Search the entries below for the word "exact", then copy each line in which it is found.
=== Section Start ===
(** The loop passes over accumulated content and arrives at what follows
    it with [has_content] set and the position marked. *)
Lemma runs_over_content follow :
  boundary follow = true ->
  forall n content hc pos m s,
    (List.length content <= n)%nat -> content <> [] ->
    accumulates content follow = true ->
    exists ms, forall r,
      runs true (mkLexer follow (List.length content + pos)
                         ((List.length content + pos)%nat :: ms) s) r ->
      runs hc (mkLexer (content ++ follow) pos m s) r.
Proof.
  intros B. induction n as [|n IH]; intros content hc pos m s Hn Hne A.
  - destruct content; [congruence | simpl in Hn; lia].
  - destruct (body_over_content content follow hc pos m s Hne A B)
      as (p & tl & ms & -> & Hp & Atl & Body).
    rewrite length_app in Hn.
    assert (0 < List.length p)%nat
      by (destruct p; [congruence | simpl; lia]).
    destruct tl as [|x tl].
    + rewrite app_nil_r in *. simpl in Body.
      exists ms. intros r Hr. eapply runs_continue; [exact Body|].
      exact Hr.
    + destruct (IH (x :: tl) true (List.length p + pos)%nat
                   ((List.length p + pos)%nat :: ms) s
                   ltac:(lia) ltac:(discriminate) Atl) as (ms' & Hms').
      exists ms'. intros r Hr. eapply runs_continue; [exact Body|].
      apply Hms'. rewrite length_app in Hr.
      replace (List.length (x :: tl) + (List.length p + pos))%nat
        with (List.length p + List.length (x :: tl) + pos)%nat by lia.
      exact Hr.
Qed.

Lemma stop_at_boundary l : stop_at l = true -> boundary l = true.
Proof.
  destruct l as [|a [|b l]]; simpl; auto; try discriminate.
  rewrite !orb_true_iff, !andb_true_iff. intros [[H _] | [[H _] _]]; auto.
Qed.

(** At a stop, with content accumulated and the position marked, the loop
    returns a [RAW_TEXT] token that ends at this position. *)
Lemma runs_stop_with_content follow e ms s :
  stop_at follow = true ->
  exists lx', runs true (mkLexer follow e (e :: ms) s) (true, lx') /\
    result_symbol lx' = Some RAW_TEXT /\ token_end lx' = e.
Proof.
  intros H. destruct follow as [|a follow].
  - eexists. split; [apply runs_return; rewrite body_eof; reflexivity|].
    auto.
  - unfold stop_at in H. apply orb_true_iff in H. destruct H as [H|H].
    + destruct follow as [|b follow]; [discriminate|].
      simpl in H. apply andb_true_iff in H. destruct H as [Ha Hb].
      apply Z.eqb_eq in Ha, Hb. subst a b.
      eexists. split; [apply runs_return; rewrite body_trigger; reflexivity|].
      auto.
    + apply close_tag_at_iff in H.
      destruct H as (p & t & r & E & A & T). rewrite E.
      eexists. split.
      * apply runs_return. rewrite body_close.
        rewrite close_tag_name_accepts by assumption. reflexivity.
      * auto.
Qed.

(** Content the scanner accumulates, followed by a stop: one [RAW_TEXT]
    token that ends where the content ends. *)
Lemma content_then_stop content follow hc pos m s :
  content <> [] -> accumulates content follow = true ->
  stop_at follow = true ->
  exists lx', runs hc (mkLexer (content ++ follow) pos m s) (true, lx') /\
    result_symbol lx' = Some RAW_TEXT /\
    token_end lx' = (List.length content + pos)%nat.
Proof.
  intros Hne A St.
  destruct (runs_over_content follow (stop_at_boundary _ St)
              (List.length content) content hc pos m s (le_n _) Hne A)
    as (ms & Hms).
  destruct (runs_stop_with_content follow (List.length content + pos)%nat
              ms s St) as (lx' & R & K & E).
  exists lx'. auto.
Qed.

Lemma loop_body_pass hc lx : Pass hc lx (loop_body hc lx).
Proof.
  destruct lx as [[|c r] pos m s]; [rewrite body_eof; constructor|].
  destruct (Z.eq_dec c (chr "@")) as [->|Hat].
  { destruct (trigger_at (chr "@" :: r)) eqn:T.
    - destruct r as [|b r]; [discriminate|]. simpl in T.
      apply Z.eqb_eq in T. subst b. rewrite body_trigger. constructor.
    - rewrite body_at by exact T.
      apply (pass_content hc [chr "@"] r pos m (pos :: m) s);
        [discriminate | auto]. }
  destruct (Z.eq_dec c (chr "<")) as [->|Hlt].
  2:{ rewrite body_other by assumption.
      apply (pass_content hc [c] r pos m m s); [discriminate | auto]. }
  destruct (Z.eq_dec (hd 0 r) (chr "/")) as [Hs|Hs].
  2:{ rewrite body_lt by exact Hs.
      apply (pass_content hc [chr "<"] r pos m (pos :: m) s);
        [discriminate | auto]. }
  destruct r as [|b r]; [discriminate|]. simpl in Hs. subst b.
  rewrite body_close.
  destruct (fst (close_tag_name (mkLexer r (S (S pos)) (pos :: m) s))) eqn:F.
  - destruct (close_tag_name_true_inv _ F) as (p & t & r' & U & A & T).
    simpl in U. subst r.
    rewrite close_tag_name_accepts by assumption.
    pose proof (pass_close hc p t r' pos m s A T) as PC.
    destruct hc; exact PC.
  - destruct (close_tag_name_result (mkLexer r (S (S pos)) (pos :: m) s))
      as (p & (U & P & M & R) & _).
    destruct (close_tag_name _) as [found [u1 pos1 m1 s1]].
    simpl in F, U, P, M, R. subst found r pos1 m1 s1.
    unfold mark_end. simpl.
    pose proof (pass_content hc (chr "<" :: chr "/" :: p) u1 pos m (pos :: m)
                  s ltac:(discriminate) ltac:(auto)) as PC.
    simpl in PC.
    replace (S (S (List.length p + pos))) with (S (S (pos + List.length p)))
      in PC by lia.
    exact PC.
Qed.

(** Going round again: the position has moved on and is marked. *)
Lemma body_continue_marked hc lx lx' :
  loop_body hc lx = Continue lx' ->
  (position lx < position lx')%nat /\
  (exists ms, marks lx' = position lx' :: ms) /\
  result_symbol lx' = result_symbol lx.
Proof.
  intros E. pose proof (loop_body_pass hc lx) as P. rewrite E in P.
  inversion P as [| | |p r pos m ms s Hp Hms]; subst.
  simpl. repeat split; eauto.
  destruct p; [congruence | simpl; lia].
Qed.

(** Returning with content accumulated: always a [RAW_TEXT] token. *)
Lemma body_return_content lx b lx' :
  loop_body true lx = Return (b, lx') ->
  b = true /\ result_symbol lx' = Some RAW_TEXT /\
  (marks lx' = marks lx \/ marks lx' = position lx :: marks lx).
Proof.
  intros E. pose proof (loop_body_pass true lx) as P. rewrite E in P.
  inversion P; subst; simpl in *; auto.
Qed.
=== Section End ===
** Exercise answer **
      exists ms. intros r Hr. eapply runs_continue; [exact Body|].
      exact Hr.
      exists ms'. intros r Hr. eapply runs_continue; [exact Body|].
      exact Hr.
    - rewrite body_at by exact T.
  2:{ rewrite body_lt by exact Hs.
    destruct hc; exact PC.
    exact PC.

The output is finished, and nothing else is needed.